This is the first Silent Hill I’ve played. I’ve put in some hours into the game, and here’s my impression so far:

Storyline/Theme: A+

As a HUGE fan of H.P. Lovecraft, this is precisely the game I’ve dreamed about. Anyone familiar with the author knows that all of his stories emphasized unnatural monstrosity and human madness, two themes that often overlapped while other times were separated by a blurry line. The protagonists in his horror tales were always helpless and fleeing for their lives against whatever it was that haunted them, real or not, and outside characters, as well as the rest of the civilized world, always looked at these victims with a strong measure of skepticism and doubt regarding the authenticity of their plight.

All of this and more is presented in Silent Hill: Shattered Memories: the insanity, the monsters, the doubts, the skeptics, and the sheer helplessness of the victim. Others might not like it, but I definitely do. It's like I'm playing a HP Lovecraft game, no BS.

Game play and Controls: B-

The controls are well-implemented, but gamers unaccustomed or unattracted to waggling might find themselves annoyed by the shaking, pointing, and turning that is required in the game. Some strong arm movements are required to shake monsters off you, and at times you’d have to re-center the pointer after a lot of waggling or else your character’s movement will be all over the place.

Scariness: B-

The game really hasn’t scared me up to this point but it definitely has unnerved me. Some have commented on the predictability of the game as a result of the absence of the monsters from the normal world. While this is true, I don’t think it would have been feasible to have the monsters hunting you in both the normal world and the ice world since your character is virtually unarmed through the whole game and you wouldn’t have the opportunity to properly explore the town if you have them chasing you at every corner.

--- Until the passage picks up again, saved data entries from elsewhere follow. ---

Lemma term_complete t : canon t = true -> forall n, (length (print t) <= n)%nat -> complete n t.
Proof.
  induction t as [t IH] using (induction_ltof1 _ (fun t => length (print t))). unfold ltof in IH.
  intros Hc n Hn. pose proof (print_length_pos t) as Hpos. destruct n as [|n]; [lia|].
  assert (Hsub : forall u, canon u = true -> (length (print u) < length (print t))%nat ->
    complete (S n) u /\ reads_term (knot (S n)) u).
  { intros u Hu Hlen. split; [apply IH; [done|done|lia]|].
    apply complete_reads, IH; [done|done|lia]. }
  destruct (is_operand t) eqn:Hop.
  { intros m rest ts Q Hm Hs Hcur HQ. apply wp_bind.
    eapply wp_mono; [apply (prefix_reads (knot (S n)) t rest); [done|done| |done|done]| |done].
    - apply Forall_forall. intros u Hu. apply Hsub; by eapply operand_parts_spec.
    - intros e ts' [He Hc']. by apply HQ. }
  destruct t as [| | | | | | | | | |op l r|op l r|e negated|e key|e i| | |]; try discriminate Hop; clear Hop.
  - pose proof (canon_bin _ _ _ Hc) as (_&Hl&Hr&_&Hst). cbn [print] in Hsub. rewrite length_app in Hsub.
    cbn [length] in Hsub. pose proof (print_length_pos l).
    destruct (Hsub l Hl) as [Hcl _]; [lia|]. destruct (Hsub r Hr) as [_ Hrr]; [lia|].
    apply (complete_step _ _ l op (print r)); try done. intros e rest ts Hs He. by apply infix_bin.
  - pose proof (canon_cmp _ _ _ Hc) as (_&Hl&Hr&_&_&Hst). cbn [print] in Hsub. rewrite length_app in Hsub.
    cbn [length] in Hsub. pose proof (print_length_pos l).
    destruct (Hsub l Hl) as [Hcl _]; [lia|]. destruct (Hsub r Hr) as [_ Hrr]; [lia|].
    apply (complete_step _ _ l op (print r)); try done. intros e rest ts Hs He. by apply infix_cmp.
  - cbn [canon] in Hc. apply andb_true_iff in Hc as [He Hb]. apply Z.ltb_lt in Hb.
    cbn [print] in Hsub. rewrite length_app in Hsub. destruct (Hsub e He) as [Hce _]; [cbn; lia|].
    apply (complete_step _ _ e (if negated then InfixOp.IsNotNull else InfixOp.IsNull) []);
      [done| |by destruct negated..|].
    + intros rest _. by apply stops_postfix; destruct negated.
    + intros x rest ts _ Hx Hcur.
      assert (r_bp (if negated then InfixOp.IsNotNull else InfixOp.IsNull) = 46) as -> by (by destruct negated).
      apply infix_is_null; [done|]. by destruct negated.
  - cbn [canon] in Hc. apply andb_true_iff in Hc as [He Hb]. apply Z.ltb_lt in Hb.
    cbn [print] in Hsub. rewrite length_app in Hsub. destruct (Hsub e He) as [Hce _]; [cbn; lia|].
    apply (complete_step _ _ e InfixOp.Dot [Tok.Ident key]); try done.
    + intros rest Hs. apply stops_dot; [done|apply Hs].
    + intros x rest ts _ Hx Hcur. by apply infix_get.
  - cbn [canon] in Hc. rewrite !andb_true_iff in Hc. destruct Hc as [[He Hi] Hb]. apply Z.ltb_lt in Hb.
    cbn [print] in Hsub. rewrite length_app in Hsub. cbn [length] in Hsub. rewrite length_app in Hsub.
    pose proof (print_length_pos e).
    destruct (Hsub e He) as [Hce _]; [cbn; lia|]. destruct (Hsub i Hi) as [_ Hri]; [cbn; lia|].
    apply (complete_step _ _ e InfixOp.Subscript (print i ++ [Tok.RBracket])); try done.
    + intros rest _. by apply stops_postfix.
    + intros x rest ts _ Hx Hcur. rewrite <-app_assoc in Hcur. by apply infix_index.
Qed.
(** [IS NOT] without [NULL]. *)
Lemma is_not_without_null r toks p :
  spelled r toks -> fuses Tok.Is toks = false -> keyword_follows "NOT" (mkLexer r p) = true ->
  exists r', reads (skip_ws_and_advance_n 3) r tt r' /\
    forall q, keyword_follows "NULL" (mkLexer r' q) = false.
Proof.
  intros Hsp Hfu Hf.
  assert (Hnot : ("NOT", Tok.Not) ∈ keyword_table) by (by apply (bool_decide_unpack _); vm_compute).
  assert (Hcaps : caps "NOT") by (by repeat constructor).
  destruct (spelled_follows _ _ _ _ _ Hnot Hcaps Hsp Hf) as (b&s&r'&t&toks'&->&Hb&->&Hsp'&Hr'&Hcase).
  destruct Hcase as [[-> Hs]|(kw1&s1&b1&s2&->&Hs1&Hs1'&Hb1&Hk&Hn)].
  - exists r'. split.
    + eapply reads_skip_word; [exact Hs|done|by eapply spells_nonempty|]. by rewrite (spells_length _ _ Hs).
    + intros q. eapply (spelled_no_follow "NULL" Tok.Null);
        [by apply (bool_decide_unpack _); vm_compute|by repeat constructor|by repeat constructor|exact Hsp'|].
      destruct toks' as [|[]]; done.
  - exists (b1 ++ s2 ++ r'). split.
    + rewrite <-!app_assoc. eapply reads_skip_word; [exact Hs1'|done|by eapply spells_nonempty|].
      by rewrite (spells_length _ _ Hs1').
    + intros q. assert (Ht : t = Tok.NotIn).
      { destruct Hs1 as [_ Hs1], Hs1' as [_ Hs1']. rewrite Hs1 in Hs1'. unfold compounds in Hk.
        rewrite !elem_of_cons, elem_of_nil in Hk. destruct_or! Hk; try done; injection Hk as -> ->; done. }
      specialize (Hn Ht). apply not_true_iff_false.
      assert (Hne : s2 <> []) by (by eapply spells_nonempty). pose proof (letters_word _ (proj1 Hn)) as Hw.
      rewrite keyword_follows_word;
        [|by repeat constructor|apply Hb1|done..|by apply (apart_word (s1 ++ b1) s2); rewrite <-?app_assoc].
      intros [_ Hnull]. destruct Hn as [_ Hn]. by rewrite Hn in Hnull.
Qed.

Let me emphasize that the implementation of the two worlds isn’t like Zelda: Twilight Princess when you see some dimensional portal and jump through it. No, nothing like that. In this game, your character is suddenly enveloped in the nightmare world following a certain point in the story. You could be doing X or just walking across the street, when suddenly everything starts to transform around you, and you're fucked.

I am having a good time with the game. I’m definitely glad I purchased it, and hope to see more games like this on the Wii.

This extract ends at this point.